Crichton’s driving concern was technology and its effect on people, as demonstrated by one of his earliest novels to get the big screen treatment, The Andromeda Strain. However, despite being built on the decent concept of an extra-terrestrial virus causing our blood to powderise, it gets bogged down in technical detail. It’s a long 130 minutes that prefers capturing scientific accuracy to providing good ol’ entertainment. No matter, because it still became the twelfth biggest hit of 1971, enabling Crichton to go on and become the writer-director of six flicks of vastly differing quality. The first was the wonderful Westworld.

The schmuck-like Peter (Richard Benjamin) and the more assured John (James Brolin) are a pair of mates taking a very expensive holiday courtesy of a company that has built three adult theme parks on the same site. The two pals have plumped for Western World, a place based on frontier life in the 1880s populated by lifelike androids. Hence, it doesn’t matter if you shoot ’em, fuck ’em or throw ’em down the stairs because anything goes in this hedonistic playpen. It’s the ‘vacation of the future, today.’ Behind the scenes, however, the parks’ technicians are becoming edgy about the escalating number of small malfunctions in the robots’ behavior.

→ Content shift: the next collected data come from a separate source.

(** X9.  Only the latest position is kept.  What a message prints or
    requests does not depend on the state of the widget, and a message
    that is plotted overwrites the widget wholesale: after any history
    of signals the widget is what the same message would make of a
    fresh one. *)
Theorem X9_latest_position_wins :
  forall (m : libm) (self : RadarWidget) (signals : list signal) (json_object : value),
    snd (process_message m RadarWidget_init json_object) = [Update] ->
    snd (process_message m self json_object) = [Update]
    /\ fst (deliver m self (signals ++ [message_received json_object]))
       = fst (process_message m RadarWidget_init json_object).
Proof.
  intros m self signals v H.
  destruct (process_message_history_free m RadarWidget_init self v) as [Hs _].
  split; [now rewrite <- Hs|].
  rewrite deliver_app. cbn [fst]. rewrite deliver_cons. cbn [fst deliver slot].
  destruct (process_message_history_free
              m RadarWidget_init (fst (deliver m self signals)) v) as [_ Hf].
  symmetry. exact (Hf H).
Qed.

Lemma X9_witness :
  fst (deliver libm_sample RadarWidget_init
         ([message_received (scan_report 360 10 [echo_response ms2 0.5]);
           connection_status false; message_received scenario_B]
          ++ [message_received scenario_A]))
  = {| angle := PyInt 0; dot_position := mkQPoint 262 150; dot_visible := true |}.
Proof.
  apply (@X9_latest_position_wins libm_sample RadarWidget_init
           [message_received (scan_report 360 10 [echo_response ms2 0.5]);
            connection_status false; message_received scenario_B]
           scenario_A).
  vm_compute. reflexivity.
Defined.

Not that our novice cowboys have the slightest notion of this fly in the ointment. Shortly after arrival, Peter gets to test his mettle when Yul Brynner deliberately bumps into him in a saloon, spilling his drink. “Get this boy a bib,” the surly newcomer tells the barman. “He needs his mama.” A gunfight then plays out in which Peter, of course, triumphs. Peter can barely believe what he’s done, his brain obviously zinging with endorphins. Before long he’s having a great time at a bordello and gleefully kicking in doors to shoot the baddies… 

Westworld is well thought-out, its terrifically understated cast helping create a believable world. It’s also timeless in how it taps into machismo, power fantasies and sex. It doesn’t matter whether vacationers (who may be frustrated wimps in their real lives) spend time in Western World, Medieval World or Roman World because they’ll still be able to marry a princess, defeat a gladiator, be sheriff for the day or just kill lots of people. It’s the ultimate form of wish fulfillment, the sort of energizing environment from which you stride out of three inches taller.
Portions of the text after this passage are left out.